Collected data
▼

Lemma decodeNumber_nonneg n : 0 <= n < 2 ^ 64 ->
  decodeNumber (to_dec n) = Some (if decide (n <= INT_MAX) then intValue n else uintValue n).
Proof.
  intros Hn. unfold decodeNumber, to_dec. rewrite decide_False by lia.
  destruct (dec_digits_cons 19 n) as (b & l & E).
  pose proof (dec_digits_digits 20 n [] ltac:(lia) ltac:(constructor)) as F.
  pose proof (read_to_dec n ltac:(lia)) as R. rewrite E in *.
  apply Forall_cons in F as [Fb F].
  assert (is_char b "-" = false) as ->.
  { unfold is_char. apply bool_decide_eq_false. intros He. injection He as ->. by vm_compute in Fb. }
  rewrite decode_integer_digits; [by rewrite R|unfold maxLargestUInt; lia|done|by constructor|].
  rewrite R. unfold maxLargestUInt. lia.
Qed.

Lemma decodeNumber_neg n : - 2 ^ 63 <= n < 0 -> decodeNumber (to_dec n) = Some (intValue n).
Proof.
  intros Hn. unfold decodeNumber, to_dec. rewrite decide_True by lia.
  change (is_char (chr 45) "-") with true. cbn iota.
  pose proof (dec_digits_digits 20 (- n) [] ltac:(lia) ltac:(constructor)) as F.
  pose proof (read_to_dec (- n) ltac:(lia)) as R.
  rewrite decode_integer_digits; [|unfold maxLargestInt; lia|done|done|rewrite R; unfold maxLargestInt; lia].
  by rewrite R, Z.opp_involutive.
Qed.

(** A scalar is one token. *)
Lemma reads_token n t ty v : token t ty ->
  match ty with
  | tokenNumber => decodeNumber t = Some v
  | tokenString => exists s, decodeString t = Some s /\ v = stringValue s
  | tokenTrue => v = booleanValue true
  | tokenFalse => v = booleanValue false
  | tokenNull => v = nullValue
  | _ => False
  end -> reads (S n) t v.
Proof.
  intros Ht Hv root s r Hs E B. simpl.
  rewrite (bind_ok _ _ _ _ _ (skipCommentTokens_token _ _ _ _ (Ht s r Hs E) ltac:(by destruct ty))).
  unfold gets, modify. unfold mbind, M_bind. cbn [commentsBefore_ set_current]. rewrite B, decide_True by done.
  unfold mret, M_ret, token_text. cbn [type_ start_ end_]. rewrite between_app.
  unfold finished.
  destruct ty; try done; cbn [current_ commentsBefore_ rootComments set_current]; rewrite B.
  - by destruct Hv as (s' & -> & ->).
  - by rewrite Hv.
  - by subst.
  - by subst.
  - by subst.
Qed.
(* ===== verification/JsonTotal.v ===== *)
(** * The JSON reader always comes to an end

    Every loop of [Reader] takes a token, and so some of the text, each time round. All that can
    go wrong is the depth: a thousand and one open brackets throw. *)

From S2P Require Import Prelude Bytes Text StdMap Json JsonReader JsonWriter JsonStrings JsonRoundtrip.

(** ** Taking text *)

Lemma skipSpaces_length s : (length (skipSpaces s) <= length s)%nat.
Proof. induction s as [|c s IH]; [done|]. cbn [skipSpaces]. case_match; simpl in *; lia. Qed.

Lemma skip_digits_length s : (length (skip_digits s) <= length s)%nat.
Proof. induction s as [|c s IH]; [done|]. cbn [skip_digits]. case_match; simpl in *; lia. Qed.

Lemma readNumber_length s : (length (readNumber s) <= length s)%nat.
Proof.
  unfold readNumber. pose proof (skip_digits_length s) as H. destruct (skip_digits s) as [|c s1]; [simpl in *; lia|].
  assert (length (if is_char c "." then skip_digits s1 else c :: s1) <= length s)%nat as H1.
  { destruct (is_char c "."); [|done]. pose proof (skip_digits_length s1). simpl in *. lia. }
  destruct (if is_char c "." then skip_digits s1 else c :: s1) as [|e s2]; [simpl in *; lia|].
  destruct (is_char e "e" || is_char e "E"); [|done].
  destruct s2 as [|d s3]; [simpl in *; lia|].
  destruct (is_char d "+" || is_char d "-").
  - pose proof (skip_digits_length s3). simpl in *. lia.
  - pose proof (skip_digits_length (d :: s3)). simpl in *. lia.
Qed.

(** Induction on the length of a text. *)
Lemma length_ind (P : bytes -> Prop) :
  (forall s, (forall s', (length s' < length s)%nat -> P s') -> P s) -> forall s, P s.
Proof. intros H s. induction s as [s IH] using (well_founded_induction (well_founded_ltof _ length)). auto. Qed.

Lemma readString_length s : (length (readString s).2 <= length s)%nat.
Proof.
  induction s as [s IH] using length_ind. destruct s as [|c s]; [done|]. cbn [readString].
  case_decide.
  - destruct s as [|d s]; simpl in *; [lia|]. specialize (IH s). lia.
  - case_decide; simpl in *; [lia|]. specialize (IH s). lia.
Qed.

Lemma to_comment_end_length s : (length (to_comment_end s) <= length s)%nat.
Proof.
  induction s as [|c s IH]; [done|]. cbn [to_comment_end]. destruct s as [|d s]; [done|].
  destruct (is_char c "*" && is_char d "/"); simpl in *; lia.
Qed.

Lemma getNextChar_length s : (length (getNextChar s).2 <= length s)%nat.
Proof. destruct s; simpl; lia. Qed.

Lemma readCppStyleComment_length s : (length (readCppStyleComment s) <= length s)%nat.
Proof.
  induction s as [|c s IH]; [done|]. cbn [readCppStyleComment]. case_decide; [simpl; lia|].
  case_decide; [|simpl; lia]. destruct s as [|d s]; [simpl; lia|]. case_decide; simpl; lia.
Qed.

(** ** Code that takes no text back *)

Definition left_ (r : Reader) : nat := length (current_ r).

(** From [n] characters left, [m] ends with at most [k] and a result in [Q], or throws for the
    depth. *)
Definition takes {A} (m : R A) (n : nat) (Q : A -> nat -> Prop) : Prop := forall r, left_ r = n ->
  match m r with
  | Ok (a, r') => Q a (left_ r')
  | Throw e => e = JsonRuntimeError
  | Undef _ => False
  end.

Lemma takes_bind {A B} (m : R A) (k : A -> R B) n Q Q' :
  takes m n Q -> (forall a n', Q a n' -> takes (k a) n' Q') -> takes (m ≫= k) n Q'.
Proof.
  intros Hm Hk r Hr. unfold mbind, M_bind. specialize (Hm r Hr).
  destruct (m r) as [[a r']| |]; [|done..]. by apply (Hk a (left_ r')).
Qed.

Lemma takes_ret {A} (a : A) n (Q : A -> nat -> Prop) : Q a n -> takes (mret a) n Q.
Proof. intros H r <-. done. Qed.

Lemma takes_weaken {A} (m : R A) n (Q Q' : A -> nat -> Prop) :
  takes m n Q -> (forall a k, Q a k -> Q' a k) -> takes m n Q'.
Proof. intros H HQ r Hr. specialize (H r Hr). destruct (m r) as [[a r']| |]; auto. Qed.

Lemma takes_current n (Q : bytes -> nat -> Prop) :
  (forall s, length s = n -> Q s n) -> takes (gets current_) n Q.
Proof. intros H r <-. by apply H. Qed.

Lemma takes_gets {A} (f : Reader -> A) n (Q : A -> nat -> Prop) :
  (forall a, Q a n) -> takes (gets f) n Q.
Proof. intros H r <-. apply H. Qed.

Lemma takes_set_current s n (Q : unit -> nat -> Prop) : Q tt (length s) -> takes (modify (set_current s)) n Q.
Proof. intros H r _. done. Qed.

Lemma takes_modify f n (Q : unit -> nat -> Prop) :
  (forall r, current_ (f r) = current_ r) -> Q tt n -> takes (modify f) n Q.
Proof. intros Hf H r <-. unfold modify, left_. rewrite Hf. exact H. Qed.

Definition le_ {A} (n : nat) : A -> nat -> Prop := fun _ k => (k <= n)%nat.

(** ** Tokens *)

Lemma readComment_takes begin n : takes (readComment begin) n (le_ n).
Proof.
  unfold readComment. eapply takes_bind.
  { apply (takes_current n (fun s k => length s = n /\ k = n)). done. }
  intros s n' [Hs ->]. pose proof (getNextChar_length s). destruct (getNextChar s) as [c s1]. simpl in *.
  destruct (if is_char c "*" then _ else _) as [ok s2] eqn:E.
  assert (length s2 <= n)%nat as H2.
  { destruct (is_char c "*"); [|destruct (is_char c "/")].
    - unfold readCStyleComment in E. pose proof (getNextChar_length (to_comment_end s1)).
      destruct (getNextChar (to_comment_end s1)) as [c' s3]. injection E as _ <-.
      pose proof (to_comment_end_length s1). simpl in *. lia.
    - injection E as _ <-. pose proof (readCppStyleComment_length s1). lia.
    - injection E as _ <-. lia. }
  eapply takes_bind; [by apply (takes_set_current s2 _ (fun _ k => k = length s2))|].
  intros [] ? ->. destruct ok; [|by apply takes_ret; unfold le_; lia].
  eapply takes_bind; [by apply (takes_gets _ _ (fun _ k => k = length s2))|].
  intros e ? ->. apply (takes_bind _ _ _ (fun _ k => k = length s2)); [|intros ? ? ->; by apply takes_ret].
  match goal with |- takes (addComment _ ?b) _ _ => generalize b as same_line end. intros same_line.
  unfold addComment. apply (takes_modify _ _ (fun _ k => k = length s2)); [|done].
  intros r. destruct same_line; [by destruct (lastValue_ r)|done].
Qed.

▲

# [Problem statement]
Write out every line, unchanged, from the one containing "unfold addComment. apply" through the closing line of the data.

# [Task result]
  unfold addComment. apply (takes_modify _ _ (fun _ k => k = length s2)); [|done].
  intros r. destruct same_line; [by destruct (lastValue_ r)|done].
Qed.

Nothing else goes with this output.